• What the exercise asks:
Below is a listing; repeat exactly the lines from the one containing "catParams catPayload loadedWorld) as" to the one containing "Lemma invalidLengthMessage_not_empty : JS.isEmpty", both included.

• Supplied material:
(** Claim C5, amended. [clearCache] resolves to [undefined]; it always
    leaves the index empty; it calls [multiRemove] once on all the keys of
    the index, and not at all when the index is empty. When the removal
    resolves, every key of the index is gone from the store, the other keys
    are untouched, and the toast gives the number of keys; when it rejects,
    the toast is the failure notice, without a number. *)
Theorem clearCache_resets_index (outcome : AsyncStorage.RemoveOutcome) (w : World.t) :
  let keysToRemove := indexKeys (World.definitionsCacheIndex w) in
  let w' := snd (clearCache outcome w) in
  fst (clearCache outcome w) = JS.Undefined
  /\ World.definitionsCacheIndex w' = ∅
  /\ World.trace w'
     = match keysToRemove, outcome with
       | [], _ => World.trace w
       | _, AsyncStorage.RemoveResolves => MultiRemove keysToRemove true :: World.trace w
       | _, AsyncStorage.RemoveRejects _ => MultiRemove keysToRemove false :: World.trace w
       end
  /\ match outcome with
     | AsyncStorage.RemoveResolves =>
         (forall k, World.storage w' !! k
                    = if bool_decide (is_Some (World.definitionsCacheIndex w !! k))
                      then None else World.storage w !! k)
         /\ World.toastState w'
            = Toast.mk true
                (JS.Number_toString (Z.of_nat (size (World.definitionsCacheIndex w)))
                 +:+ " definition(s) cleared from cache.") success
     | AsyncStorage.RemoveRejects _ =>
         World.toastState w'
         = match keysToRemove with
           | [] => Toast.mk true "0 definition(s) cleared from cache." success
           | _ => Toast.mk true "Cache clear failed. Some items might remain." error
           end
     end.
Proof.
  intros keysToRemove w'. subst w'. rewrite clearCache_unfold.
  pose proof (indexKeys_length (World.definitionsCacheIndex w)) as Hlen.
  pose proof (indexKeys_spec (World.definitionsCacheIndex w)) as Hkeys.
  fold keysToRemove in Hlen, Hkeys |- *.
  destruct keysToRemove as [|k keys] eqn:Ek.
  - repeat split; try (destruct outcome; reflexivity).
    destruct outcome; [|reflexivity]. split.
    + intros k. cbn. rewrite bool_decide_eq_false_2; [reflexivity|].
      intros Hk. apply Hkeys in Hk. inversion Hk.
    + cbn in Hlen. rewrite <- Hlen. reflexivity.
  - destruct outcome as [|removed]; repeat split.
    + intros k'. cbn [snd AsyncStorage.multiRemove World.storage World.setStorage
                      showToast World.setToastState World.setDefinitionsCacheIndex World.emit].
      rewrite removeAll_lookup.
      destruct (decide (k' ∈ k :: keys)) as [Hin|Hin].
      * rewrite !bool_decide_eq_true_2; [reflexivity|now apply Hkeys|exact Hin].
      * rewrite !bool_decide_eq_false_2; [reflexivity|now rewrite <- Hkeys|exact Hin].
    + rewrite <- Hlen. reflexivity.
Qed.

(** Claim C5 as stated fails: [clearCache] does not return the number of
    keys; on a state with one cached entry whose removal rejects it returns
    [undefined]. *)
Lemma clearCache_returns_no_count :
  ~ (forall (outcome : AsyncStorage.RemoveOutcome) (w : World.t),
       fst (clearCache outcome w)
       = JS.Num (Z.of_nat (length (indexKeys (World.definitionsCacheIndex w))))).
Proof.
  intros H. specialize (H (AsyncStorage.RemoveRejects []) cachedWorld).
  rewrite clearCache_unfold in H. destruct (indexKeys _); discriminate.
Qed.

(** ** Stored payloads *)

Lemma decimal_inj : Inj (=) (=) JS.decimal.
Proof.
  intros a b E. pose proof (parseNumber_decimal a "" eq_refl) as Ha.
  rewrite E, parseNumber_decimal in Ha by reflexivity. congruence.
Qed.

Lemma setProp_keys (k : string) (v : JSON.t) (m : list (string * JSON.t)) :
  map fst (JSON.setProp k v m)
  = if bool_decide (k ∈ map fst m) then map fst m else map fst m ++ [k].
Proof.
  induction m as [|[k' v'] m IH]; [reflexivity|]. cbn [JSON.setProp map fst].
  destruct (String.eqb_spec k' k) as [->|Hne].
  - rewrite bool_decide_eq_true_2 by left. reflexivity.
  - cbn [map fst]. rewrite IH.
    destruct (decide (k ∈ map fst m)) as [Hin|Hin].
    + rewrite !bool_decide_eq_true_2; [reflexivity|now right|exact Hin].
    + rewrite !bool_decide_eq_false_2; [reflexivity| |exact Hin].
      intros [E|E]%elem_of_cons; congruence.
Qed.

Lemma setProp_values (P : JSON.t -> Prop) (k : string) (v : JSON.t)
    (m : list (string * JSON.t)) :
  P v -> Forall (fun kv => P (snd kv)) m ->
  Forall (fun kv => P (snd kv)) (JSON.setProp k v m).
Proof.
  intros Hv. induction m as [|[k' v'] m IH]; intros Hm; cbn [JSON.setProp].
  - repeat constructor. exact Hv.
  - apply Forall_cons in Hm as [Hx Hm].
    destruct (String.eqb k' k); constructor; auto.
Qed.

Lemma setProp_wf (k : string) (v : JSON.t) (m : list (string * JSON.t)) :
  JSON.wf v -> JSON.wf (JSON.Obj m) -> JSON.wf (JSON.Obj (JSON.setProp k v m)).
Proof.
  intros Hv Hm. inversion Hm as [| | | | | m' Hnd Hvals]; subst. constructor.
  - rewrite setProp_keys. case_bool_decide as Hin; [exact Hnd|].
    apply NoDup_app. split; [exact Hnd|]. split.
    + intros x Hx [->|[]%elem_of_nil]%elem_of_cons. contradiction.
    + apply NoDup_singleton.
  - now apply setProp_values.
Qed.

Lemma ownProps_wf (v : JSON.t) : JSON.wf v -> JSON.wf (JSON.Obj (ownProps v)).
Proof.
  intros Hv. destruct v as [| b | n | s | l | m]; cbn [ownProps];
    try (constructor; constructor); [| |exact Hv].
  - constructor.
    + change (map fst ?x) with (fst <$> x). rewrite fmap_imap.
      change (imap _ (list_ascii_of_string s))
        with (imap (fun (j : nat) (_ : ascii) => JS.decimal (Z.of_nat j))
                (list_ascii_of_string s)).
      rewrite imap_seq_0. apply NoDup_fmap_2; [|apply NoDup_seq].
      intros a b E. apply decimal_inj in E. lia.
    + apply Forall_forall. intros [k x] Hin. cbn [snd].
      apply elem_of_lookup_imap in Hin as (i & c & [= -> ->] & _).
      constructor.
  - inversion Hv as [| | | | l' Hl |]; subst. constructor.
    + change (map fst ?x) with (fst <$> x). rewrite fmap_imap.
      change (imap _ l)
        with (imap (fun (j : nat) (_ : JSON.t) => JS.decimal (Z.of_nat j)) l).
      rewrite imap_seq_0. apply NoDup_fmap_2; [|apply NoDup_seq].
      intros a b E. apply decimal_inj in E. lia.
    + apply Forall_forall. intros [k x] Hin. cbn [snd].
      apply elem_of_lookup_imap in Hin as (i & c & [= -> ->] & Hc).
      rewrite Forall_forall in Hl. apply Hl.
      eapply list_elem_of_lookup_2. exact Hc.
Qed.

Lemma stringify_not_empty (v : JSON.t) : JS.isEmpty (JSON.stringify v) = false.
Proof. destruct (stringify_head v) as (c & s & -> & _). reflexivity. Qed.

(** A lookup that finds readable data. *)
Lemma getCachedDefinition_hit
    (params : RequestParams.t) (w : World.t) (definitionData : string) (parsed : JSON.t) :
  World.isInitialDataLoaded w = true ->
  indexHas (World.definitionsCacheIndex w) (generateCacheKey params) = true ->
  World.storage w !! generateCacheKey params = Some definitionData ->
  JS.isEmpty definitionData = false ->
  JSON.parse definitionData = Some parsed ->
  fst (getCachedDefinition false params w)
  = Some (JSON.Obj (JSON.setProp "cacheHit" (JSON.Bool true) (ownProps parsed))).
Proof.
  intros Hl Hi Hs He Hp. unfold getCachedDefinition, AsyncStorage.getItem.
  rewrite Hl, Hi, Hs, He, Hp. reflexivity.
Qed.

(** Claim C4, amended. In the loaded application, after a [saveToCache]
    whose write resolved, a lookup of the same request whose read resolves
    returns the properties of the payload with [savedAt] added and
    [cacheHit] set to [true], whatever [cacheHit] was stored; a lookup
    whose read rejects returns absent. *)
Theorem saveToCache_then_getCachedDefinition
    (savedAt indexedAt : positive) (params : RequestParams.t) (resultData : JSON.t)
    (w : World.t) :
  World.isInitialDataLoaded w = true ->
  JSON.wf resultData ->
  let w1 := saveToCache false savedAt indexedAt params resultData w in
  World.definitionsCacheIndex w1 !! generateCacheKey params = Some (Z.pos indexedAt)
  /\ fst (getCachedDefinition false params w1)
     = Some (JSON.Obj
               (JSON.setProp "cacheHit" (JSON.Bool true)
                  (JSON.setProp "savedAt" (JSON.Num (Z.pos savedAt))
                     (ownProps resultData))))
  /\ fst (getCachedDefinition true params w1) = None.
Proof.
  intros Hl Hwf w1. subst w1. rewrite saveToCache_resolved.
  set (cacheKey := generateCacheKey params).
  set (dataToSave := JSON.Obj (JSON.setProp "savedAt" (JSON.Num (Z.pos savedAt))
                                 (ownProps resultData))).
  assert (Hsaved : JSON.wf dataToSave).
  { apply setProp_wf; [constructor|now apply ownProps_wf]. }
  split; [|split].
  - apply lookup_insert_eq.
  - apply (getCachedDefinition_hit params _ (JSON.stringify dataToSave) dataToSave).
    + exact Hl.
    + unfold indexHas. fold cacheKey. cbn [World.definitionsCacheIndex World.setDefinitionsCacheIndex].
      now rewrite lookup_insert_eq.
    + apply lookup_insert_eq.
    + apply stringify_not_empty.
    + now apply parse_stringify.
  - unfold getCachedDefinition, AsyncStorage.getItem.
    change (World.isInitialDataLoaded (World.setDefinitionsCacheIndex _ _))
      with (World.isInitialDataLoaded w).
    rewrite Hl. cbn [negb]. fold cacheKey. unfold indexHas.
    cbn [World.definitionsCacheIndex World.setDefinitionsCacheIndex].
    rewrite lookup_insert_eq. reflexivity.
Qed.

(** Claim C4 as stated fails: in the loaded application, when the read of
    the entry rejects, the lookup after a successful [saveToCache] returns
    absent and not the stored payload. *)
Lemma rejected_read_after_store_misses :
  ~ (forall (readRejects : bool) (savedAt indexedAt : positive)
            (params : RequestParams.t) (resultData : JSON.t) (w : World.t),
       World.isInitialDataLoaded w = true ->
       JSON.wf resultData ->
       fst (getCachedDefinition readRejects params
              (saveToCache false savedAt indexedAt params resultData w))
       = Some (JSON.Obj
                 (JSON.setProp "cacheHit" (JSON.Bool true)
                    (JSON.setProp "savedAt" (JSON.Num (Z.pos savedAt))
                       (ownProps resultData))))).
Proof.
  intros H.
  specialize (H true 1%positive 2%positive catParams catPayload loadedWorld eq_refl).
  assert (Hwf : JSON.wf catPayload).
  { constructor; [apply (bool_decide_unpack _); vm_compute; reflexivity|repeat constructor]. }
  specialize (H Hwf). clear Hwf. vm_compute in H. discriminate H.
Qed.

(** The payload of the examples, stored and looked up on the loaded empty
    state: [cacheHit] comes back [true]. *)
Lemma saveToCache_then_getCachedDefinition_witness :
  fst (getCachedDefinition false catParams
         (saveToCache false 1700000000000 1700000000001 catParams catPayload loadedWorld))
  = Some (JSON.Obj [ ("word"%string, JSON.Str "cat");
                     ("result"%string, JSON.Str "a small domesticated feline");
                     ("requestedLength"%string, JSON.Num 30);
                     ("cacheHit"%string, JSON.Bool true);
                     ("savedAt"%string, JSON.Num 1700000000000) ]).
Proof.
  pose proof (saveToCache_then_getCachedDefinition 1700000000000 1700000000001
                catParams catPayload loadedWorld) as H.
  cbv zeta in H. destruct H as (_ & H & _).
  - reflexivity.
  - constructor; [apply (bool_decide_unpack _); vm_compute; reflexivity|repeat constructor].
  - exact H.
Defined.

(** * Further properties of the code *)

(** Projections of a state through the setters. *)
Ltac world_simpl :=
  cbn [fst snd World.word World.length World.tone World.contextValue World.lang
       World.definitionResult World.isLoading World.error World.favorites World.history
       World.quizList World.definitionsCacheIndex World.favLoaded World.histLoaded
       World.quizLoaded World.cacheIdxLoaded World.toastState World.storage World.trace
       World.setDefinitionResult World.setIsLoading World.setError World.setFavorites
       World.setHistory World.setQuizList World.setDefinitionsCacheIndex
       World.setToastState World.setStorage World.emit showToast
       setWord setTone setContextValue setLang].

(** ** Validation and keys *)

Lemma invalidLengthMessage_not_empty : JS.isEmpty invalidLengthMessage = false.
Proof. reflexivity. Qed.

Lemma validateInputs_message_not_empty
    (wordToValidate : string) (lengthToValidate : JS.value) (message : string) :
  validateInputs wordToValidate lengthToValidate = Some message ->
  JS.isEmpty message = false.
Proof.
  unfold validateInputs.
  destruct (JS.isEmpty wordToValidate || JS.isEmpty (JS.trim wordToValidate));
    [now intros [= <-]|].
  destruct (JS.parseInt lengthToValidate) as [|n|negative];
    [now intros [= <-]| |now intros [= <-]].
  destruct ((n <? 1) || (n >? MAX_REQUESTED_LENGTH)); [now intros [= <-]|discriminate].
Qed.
* * *
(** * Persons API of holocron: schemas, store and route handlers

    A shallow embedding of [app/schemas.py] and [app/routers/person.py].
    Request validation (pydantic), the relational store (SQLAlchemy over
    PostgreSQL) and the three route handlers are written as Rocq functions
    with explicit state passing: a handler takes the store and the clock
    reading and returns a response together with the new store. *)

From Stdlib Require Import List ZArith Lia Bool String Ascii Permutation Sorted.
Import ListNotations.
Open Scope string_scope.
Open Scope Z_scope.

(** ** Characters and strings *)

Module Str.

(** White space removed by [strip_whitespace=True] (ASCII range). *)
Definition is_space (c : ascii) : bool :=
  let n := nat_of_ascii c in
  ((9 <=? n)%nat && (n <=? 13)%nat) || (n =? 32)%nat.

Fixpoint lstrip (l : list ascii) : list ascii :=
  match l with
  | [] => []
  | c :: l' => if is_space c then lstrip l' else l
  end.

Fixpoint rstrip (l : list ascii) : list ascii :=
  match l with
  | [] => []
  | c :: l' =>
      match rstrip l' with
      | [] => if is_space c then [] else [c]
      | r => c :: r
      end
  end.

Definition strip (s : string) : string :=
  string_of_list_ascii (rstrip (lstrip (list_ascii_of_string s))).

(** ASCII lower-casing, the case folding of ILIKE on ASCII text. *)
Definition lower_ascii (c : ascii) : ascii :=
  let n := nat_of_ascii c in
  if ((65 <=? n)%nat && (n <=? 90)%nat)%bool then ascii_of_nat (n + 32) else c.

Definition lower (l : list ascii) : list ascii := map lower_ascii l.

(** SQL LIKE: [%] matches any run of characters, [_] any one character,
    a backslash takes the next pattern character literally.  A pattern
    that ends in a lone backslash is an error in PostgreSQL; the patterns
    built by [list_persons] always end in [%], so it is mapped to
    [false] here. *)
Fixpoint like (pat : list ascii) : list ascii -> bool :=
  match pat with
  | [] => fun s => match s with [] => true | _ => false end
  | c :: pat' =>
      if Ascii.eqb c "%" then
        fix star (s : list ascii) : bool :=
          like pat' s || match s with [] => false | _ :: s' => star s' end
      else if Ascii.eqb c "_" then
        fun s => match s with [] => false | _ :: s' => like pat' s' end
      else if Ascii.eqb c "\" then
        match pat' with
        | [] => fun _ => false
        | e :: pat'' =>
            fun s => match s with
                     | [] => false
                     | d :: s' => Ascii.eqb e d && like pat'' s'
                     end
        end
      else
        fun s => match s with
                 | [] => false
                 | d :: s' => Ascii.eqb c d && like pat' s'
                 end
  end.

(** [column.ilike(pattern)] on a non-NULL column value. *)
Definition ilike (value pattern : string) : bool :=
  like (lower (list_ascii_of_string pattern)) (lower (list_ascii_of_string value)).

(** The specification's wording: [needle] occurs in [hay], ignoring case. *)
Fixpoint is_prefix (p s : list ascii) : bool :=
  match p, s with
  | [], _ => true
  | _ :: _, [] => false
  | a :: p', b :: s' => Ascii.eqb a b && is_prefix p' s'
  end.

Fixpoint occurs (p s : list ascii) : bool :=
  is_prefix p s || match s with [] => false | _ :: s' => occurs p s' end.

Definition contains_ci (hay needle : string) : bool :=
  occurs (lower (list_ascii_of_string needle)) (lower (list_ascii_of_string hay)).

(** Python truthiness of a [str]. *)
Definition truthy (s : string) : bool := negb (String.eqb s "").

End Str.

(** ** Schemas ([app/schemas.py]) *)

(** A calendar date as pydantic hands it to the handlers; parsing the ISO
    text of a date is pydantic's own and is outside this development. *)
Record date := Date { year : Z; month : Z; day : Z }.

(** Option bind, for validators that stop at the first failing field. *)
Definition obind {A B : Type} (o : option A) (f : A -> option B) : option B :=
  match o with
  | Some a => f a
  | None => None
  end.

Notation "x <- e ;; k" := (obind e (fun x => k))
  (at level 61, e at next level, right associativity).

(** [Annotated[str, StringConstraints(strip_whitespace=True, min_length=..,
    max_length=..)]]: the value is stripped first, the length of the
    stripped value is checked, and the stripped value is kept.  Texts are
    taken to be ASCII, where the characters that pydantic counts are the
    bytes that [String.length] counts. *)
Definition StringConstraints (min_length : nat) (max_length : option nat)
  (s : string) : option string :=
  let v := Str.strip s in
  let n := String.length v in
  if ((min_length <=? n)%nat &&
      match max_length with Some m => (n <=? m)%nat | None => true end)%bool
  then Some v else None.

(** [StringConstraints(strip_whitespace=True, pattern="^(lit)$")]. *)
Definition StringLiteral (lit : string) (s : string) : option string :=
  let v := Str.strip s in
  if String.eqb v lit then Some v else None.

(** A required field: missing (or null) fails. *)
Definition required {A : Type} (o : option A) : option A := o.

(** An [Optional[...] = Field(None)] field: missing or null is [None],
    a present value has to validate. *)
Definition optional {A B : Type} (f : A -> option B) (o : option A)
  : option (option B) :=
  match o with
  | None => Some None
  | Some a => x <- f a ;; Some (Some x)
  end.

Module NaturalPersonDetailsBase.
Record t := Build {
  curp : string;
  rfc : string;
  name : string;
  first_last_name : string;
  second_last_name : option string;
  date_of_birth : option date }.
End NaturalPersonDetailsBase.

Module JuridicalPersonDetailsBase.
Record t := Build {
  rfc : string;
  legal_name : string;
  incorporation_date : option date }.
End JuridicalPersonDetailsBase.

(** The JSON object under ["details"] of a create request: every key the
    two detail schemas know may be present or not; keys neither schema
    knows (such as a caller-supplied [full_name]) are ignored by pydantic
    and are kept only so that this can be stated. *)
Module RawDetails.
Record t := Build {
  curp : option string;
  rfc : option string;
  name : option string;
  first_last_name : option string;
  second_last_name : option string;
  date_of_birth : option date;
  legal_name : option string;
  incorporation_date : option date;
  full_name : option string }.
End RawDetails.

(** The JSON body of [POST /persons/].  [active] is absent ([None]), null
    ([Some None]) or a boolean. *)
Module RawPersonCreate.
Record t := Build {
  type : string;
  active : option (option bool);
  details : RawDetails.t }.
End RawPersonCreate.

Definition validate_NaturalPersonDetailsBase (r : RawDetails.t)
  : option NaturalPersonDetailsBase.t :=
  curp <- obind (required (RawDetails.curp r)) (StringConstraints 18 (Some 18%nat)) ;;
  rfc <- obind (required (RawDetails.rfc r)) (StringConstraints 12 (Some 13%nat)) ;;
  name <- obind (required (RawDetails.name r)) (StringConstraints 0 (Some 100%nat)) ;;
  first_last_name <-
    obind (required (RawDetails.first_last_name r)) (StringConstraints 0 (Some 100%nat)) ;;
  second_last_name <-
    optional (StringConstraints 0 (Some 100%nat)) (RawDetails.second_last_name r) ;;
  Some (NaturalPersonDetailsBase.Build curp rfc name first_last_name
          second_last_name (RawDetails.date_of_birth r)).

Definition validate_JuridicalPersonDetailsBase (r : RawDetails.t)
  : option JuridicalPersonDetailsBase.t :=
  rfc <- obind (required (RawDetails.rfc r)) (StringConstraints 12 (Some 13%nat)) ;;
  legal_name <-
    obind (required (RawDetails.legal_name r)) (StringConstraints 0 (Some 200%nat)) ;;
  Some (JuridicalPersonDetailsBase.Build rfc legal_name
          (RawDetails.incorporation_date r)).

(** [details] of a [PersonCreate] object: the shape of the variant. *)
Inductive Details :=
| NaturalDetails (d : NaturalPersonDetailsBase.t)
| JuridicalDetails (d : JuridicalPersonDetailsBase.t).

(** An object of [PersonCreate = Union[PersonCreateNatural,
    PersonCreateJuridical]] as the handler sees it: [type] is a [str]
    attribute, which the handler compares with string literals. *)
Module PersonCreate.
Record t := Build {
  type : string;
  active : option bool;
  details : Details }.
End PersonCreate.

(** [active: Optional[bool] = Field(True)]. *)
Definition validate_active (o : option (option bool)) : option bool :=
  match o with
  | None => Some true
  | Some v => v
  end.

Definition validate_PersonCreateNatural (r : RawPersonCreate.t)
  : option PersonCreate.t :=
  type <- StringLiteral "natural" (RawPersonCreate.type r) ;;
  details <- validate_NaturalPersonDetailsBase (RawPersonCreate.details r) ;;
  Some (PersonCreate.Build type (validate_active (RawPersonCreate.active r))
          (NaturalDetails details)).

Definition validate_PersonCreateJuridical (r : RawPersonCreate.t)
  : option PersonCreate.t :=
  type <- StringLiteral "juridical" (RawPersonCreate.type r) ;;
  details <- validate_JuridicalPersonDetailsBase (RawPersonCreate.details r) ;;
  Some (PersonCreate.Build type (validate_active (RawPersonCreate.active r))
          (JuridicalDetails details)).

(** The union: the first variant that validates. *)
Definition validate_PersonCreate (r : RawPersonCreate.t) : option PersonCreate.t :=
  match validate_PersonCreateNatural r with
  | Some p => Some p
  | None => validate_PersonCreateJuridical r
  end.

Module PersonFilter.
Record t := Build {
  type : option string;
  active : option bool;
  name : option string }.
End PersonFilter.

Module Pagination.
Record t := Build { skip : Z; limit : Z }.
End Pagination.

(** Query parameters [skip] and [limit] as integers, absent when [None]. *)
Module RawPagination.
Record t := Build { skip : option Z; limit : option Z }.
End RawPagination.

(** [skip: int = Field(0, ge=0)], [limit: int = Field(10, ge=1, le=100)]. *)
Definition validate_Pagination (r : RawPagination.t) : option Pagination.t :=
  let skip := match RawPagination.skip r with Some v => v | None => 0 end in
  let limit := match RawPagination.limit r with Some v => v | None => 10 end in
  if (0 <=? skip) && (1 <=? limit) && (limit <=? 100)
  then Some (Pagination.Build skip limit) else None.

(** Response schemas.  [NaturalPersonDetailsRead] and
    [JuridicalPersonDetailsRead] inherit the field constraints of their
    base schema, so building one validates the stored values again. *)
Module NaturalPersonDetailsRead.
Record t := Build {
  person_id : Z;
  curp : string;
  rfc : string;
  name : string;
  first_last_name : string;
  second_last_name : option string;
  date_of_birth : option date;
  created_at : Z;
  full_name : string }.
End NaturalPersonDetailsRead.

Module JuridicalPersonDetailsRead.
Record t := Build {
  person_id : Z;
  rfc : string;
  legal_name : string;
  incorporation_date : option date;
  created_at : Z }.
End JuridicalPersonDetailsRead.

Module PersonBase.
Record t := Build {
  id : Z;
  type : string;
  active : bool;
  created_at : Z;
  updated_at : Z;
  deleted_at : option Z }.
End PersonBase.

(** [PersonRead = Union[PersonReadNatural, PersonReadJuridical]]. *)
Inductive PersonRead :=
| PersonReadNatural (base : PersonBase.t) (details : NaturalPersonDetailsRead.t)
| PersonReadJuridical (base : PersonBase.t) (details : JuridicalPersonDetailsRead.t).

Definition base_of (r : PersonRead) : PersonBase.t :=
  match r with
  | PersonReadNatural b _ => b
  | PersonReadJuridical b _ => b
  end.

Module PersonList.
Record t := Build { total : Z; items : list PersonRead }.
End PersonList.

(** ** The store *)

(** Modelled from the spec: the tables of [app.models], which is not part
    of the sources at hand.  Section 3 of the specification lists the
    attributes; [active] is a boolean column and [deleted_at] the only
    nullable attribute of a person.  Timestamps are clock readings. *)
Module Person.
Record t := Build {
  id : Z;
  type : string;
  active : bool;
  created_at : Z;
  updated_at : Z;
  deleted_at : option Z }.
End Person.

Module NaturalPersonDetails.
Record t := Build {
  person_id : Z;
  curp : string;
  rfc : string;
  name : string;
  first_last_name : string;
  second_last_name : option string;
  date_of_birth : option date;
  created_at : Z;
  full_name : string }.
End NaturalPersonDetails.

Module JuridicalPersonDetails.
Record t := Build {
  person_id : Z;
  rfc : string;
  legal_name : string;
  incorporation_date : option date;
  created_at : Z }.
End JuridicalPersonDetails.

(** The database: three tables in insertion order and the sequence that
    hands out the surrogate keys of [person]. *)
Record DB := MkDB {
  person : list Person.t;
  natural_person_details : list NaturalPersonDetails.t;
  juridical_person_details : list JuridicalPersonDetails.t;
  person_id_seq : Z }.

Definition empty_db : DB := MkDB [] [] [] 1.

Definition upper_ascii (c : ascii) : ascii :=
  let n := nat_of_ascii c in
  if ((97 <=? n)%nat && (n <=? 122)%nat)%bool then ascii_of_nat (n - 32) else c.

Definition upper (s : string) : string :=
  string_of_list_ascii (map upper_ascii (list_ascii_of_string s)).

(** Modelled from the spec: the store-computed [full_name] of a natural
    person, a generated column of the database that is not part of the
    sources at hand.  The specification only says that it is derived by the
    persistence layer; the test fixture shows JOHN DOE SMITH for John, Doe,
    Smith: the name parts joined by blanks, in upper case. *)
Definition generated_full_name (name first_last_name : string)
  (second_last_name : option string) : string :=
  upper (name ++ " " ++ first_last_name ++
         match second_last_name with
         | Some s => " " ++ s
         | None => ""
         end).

• Exercise output:
                catParams catPayload loadedWorld) as H.
  cbv zeta in H. destruct H as (_ & H & _).
  - reflexivity.
  - constructor; [apply (bool_decide_unpack _); vm_compute; reflexivity|repeat constructor].
  - exact H.
Defined.

(** * Further properties of the code *)

(** Projections of a state through the setters. *)
Ltac world_simpl :=
  cbn [fst snd World.word World.length World.tone World.contextValue World.lang
       World.definitionResult World.isLoading World.error World.favorites World.history
       World.quizList World.definitionsCacheIndex World.favLoaded World.histLoaded
       World.quizLoaded World.cacheIdxLoaded World.toastState World.storage World.trace
       World.setDefinitionResult World.setIsLoading World.setError World.setFavorites
       World.setHistory World.setQuizList World.setDefinitionsCacheIndex
       World.setToastState World.setStorage World.emit showToast
       setWord setTone setContextValue setLang].

(** ** Validation and keys *)

Lemma invalidLengthMessage_not_empty : JS.isEmpty invalidLengthMessage = false.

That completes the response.